My “first impressions” of this tribute to one of my favorite novels was the stunning cover resplendent with the plume of a peacock (the iconic symbol or pride) and appropriately in peacock blue! They say you should never judge a book by its cover, but I do. If a publisher does not care enough about that “first impression” then why should I buy their book? Flipping through the pages the overall design is polished and each of the illustration is credited. Huzzah! And boy do the illustrations pop. Each page has something iconic or new, even to this die-hard Austen book collector who owns numerous illustrated editions of Pride and Prejudice dating back to the 1890’s!

Fullerton discusses every aspect of this novel imaginable, but one subject is of particular interest to me: Sequels and Adaptations. Are you surprised dear reader? Yes, I have read a few Austen-inspired novels in my day and can appreciate Fullerton’s keen eye for the sublime and the ridiculous and the “uses and abuses” by many. She does however look at the phenomena of the Austen spinoff with her tongue firmly set in her cheek; occasionally taking a painful stab.

There is only one Pride and Prejudice and for many readers, that is simply not enough. They want more! And if Jane Austen could imagine lives for her characters after the ending of her novel – a clergyman husband for Kitty and one of Uncle Philip’s clerks for Mary – why should not other authors do the same?” p. 155

Many could argue the point, and do, but Fullerton is celebrating Pride and Prejudice and its impact on readers and culture, warts and all. She goes on to enlighten us on the differences between mixed sequels such as Old Friends and New Fancies, by Sybil Briton (misspelled Brunton), continuations like A Match for Mary Bennet, by Eucharista Ward, “Jane Austen would surely have been the first to scoff at such Evangelical claptrap,” (ouch) and retellings and their variation the “what if” like Fitzwilliam Darcy An Honourable Man, by Brenda Webb. However, we were not amused when her historical outline turned into finger pointing and our eyebrows often reached our hairline over such statements as…
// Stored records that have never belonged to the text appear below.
Lemma reply_read_witness :
  ∃ s' told, parseDhcpMsgRecv [255; 255; 255; 255] 0 true true (mkParse opts_zero sample_ack msg_off)
             = Go (s', told, 5)
    ∧ opt_data (ps_opts s') dhcpServerIdentifier = Some [10; 0; 0; 1]
    ∧ opt_data (ps_opts s') dhcpT1value = Some (be_bytes 4 1800)
    ∧ opt_data (ps_opts s') subnetMask = Some [255; 0; 0; 0]
    ∧ dm_yiaddr (recv_msg (ps_recv s') (ps_msg s')) = 0x4d00000a.
Proof.
  destruct (reply_read [255; 255; 255; 255] 0 (mkParse opts_zero sample_ack msg_off) ack_options
    (drop (length (tlvs_bytes ack_options) + 1) (drop (msg_off + options_off + 4) sample_ack)) 5 [])
    as (s' & told & E & _ & _ & _ & Y & D & _).
  - apply (bool_decide_unpack _). vm_compute. exact I.
  - reflexivity.
  - apply opts_zero_ok.
  - apply (bool_decide_unpack _). vm_compute. exact I.
  - apply (bool_decide_unpack _). vm_compute. exact I.
  - apply (bool_decide_unpack _). vm_compute. exact I.
  - apply (bool_decide_unpack _). vm_compute. exact I.
  - apply (bool_decide_unpack _). vm_compute. exact I.
  - vm_compute. reflexivity.
  - intros c d Hc. rewrite !elem_of_cons in Hc. destruct Hc as [->|[->|Hc]]; vm_compute; try discriminate.
    by apply elem_of_nil in Hc.
  - vm_compute. reflexivity.
  - intros _. exists sample_root. split; [vm_compute; reflexivity|].
    apply (bool_decide_unpack _). vm_compute. exact I.
  - exists s', told. split; [exact E|]. rewrite Y, !D by done. repeat split; vm_compute; reflexivity.
Defined.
Abigail Reynolds has written “A Pemberley Medley of five variations of Darcy’s story, and Mary Simonsen has had at least three goes at making Darcy do what she wants him to do. Perhaps readers should pause over Mr. Darcy Takes the Plunge to ask what depths this hero must be further expected to plumb?” p. 160

The chapter continues with explorations of Austen-inspired mysteries, paranormal, children’s adaptation, chick lit and regencies, and pornographic novels. Fullerton states that no other novel has inspired so many prequels, sequels etc. than Pride and Prejudice. She bluntly asks if these other books are vital to the enjoyment of the original or “simply derivative rubbish we can all live without?” and then softens her blow in the last line of the chapter, “For with Pride and Prejudice it has turned out that “The End” was really just the beginning.” p. 173

Celebrating Pride and Prejudice, by Susannah Fullerton (2013)Fullerton has supplied her view of a great novel and given us a volume to treasure and debate. I greatly enjoyed the details and images, and most of the observations in this tribute, yet I have come away feeling my heart divided between admiration and resentment for the author. Could it be that our “personal” Pride and Prejudice and its characters are so deeply entrenched in the hearts of many, and interpreted so differently by most, that others will be at odds with her choices too? Am I pulling a Lizzy Bennet and “not making allowance enough for difference of situation and temper”? Quite possibly, but I will not let it ruin my happiness. Celebrating Pride and Prejudice is a must read this year, if only to rejoice in our differences of opinion and laugh in our turn.

4 out of 5 regency Stars

Celebrating Pride and Prejudice: 200 Years of Jane Austen’s Masterpiece, by Susannah Fullerton
Voyageur Press (2013)
Hardcover (240) pages
ISBN: 978-0760344361

A GRAND GIVEAWAY

Enter a chance to win one hardcover copy of Celebrating Pride and Prejudice, by Susannah Fullerton by leaving a comment or your favorite Pride and Prejudice quote by 11:59 pm, Wednesday, February 20, 2013. The winner will be announced on Thursday, February 21, 2013.  Shipment to US addresses only please. Good luck!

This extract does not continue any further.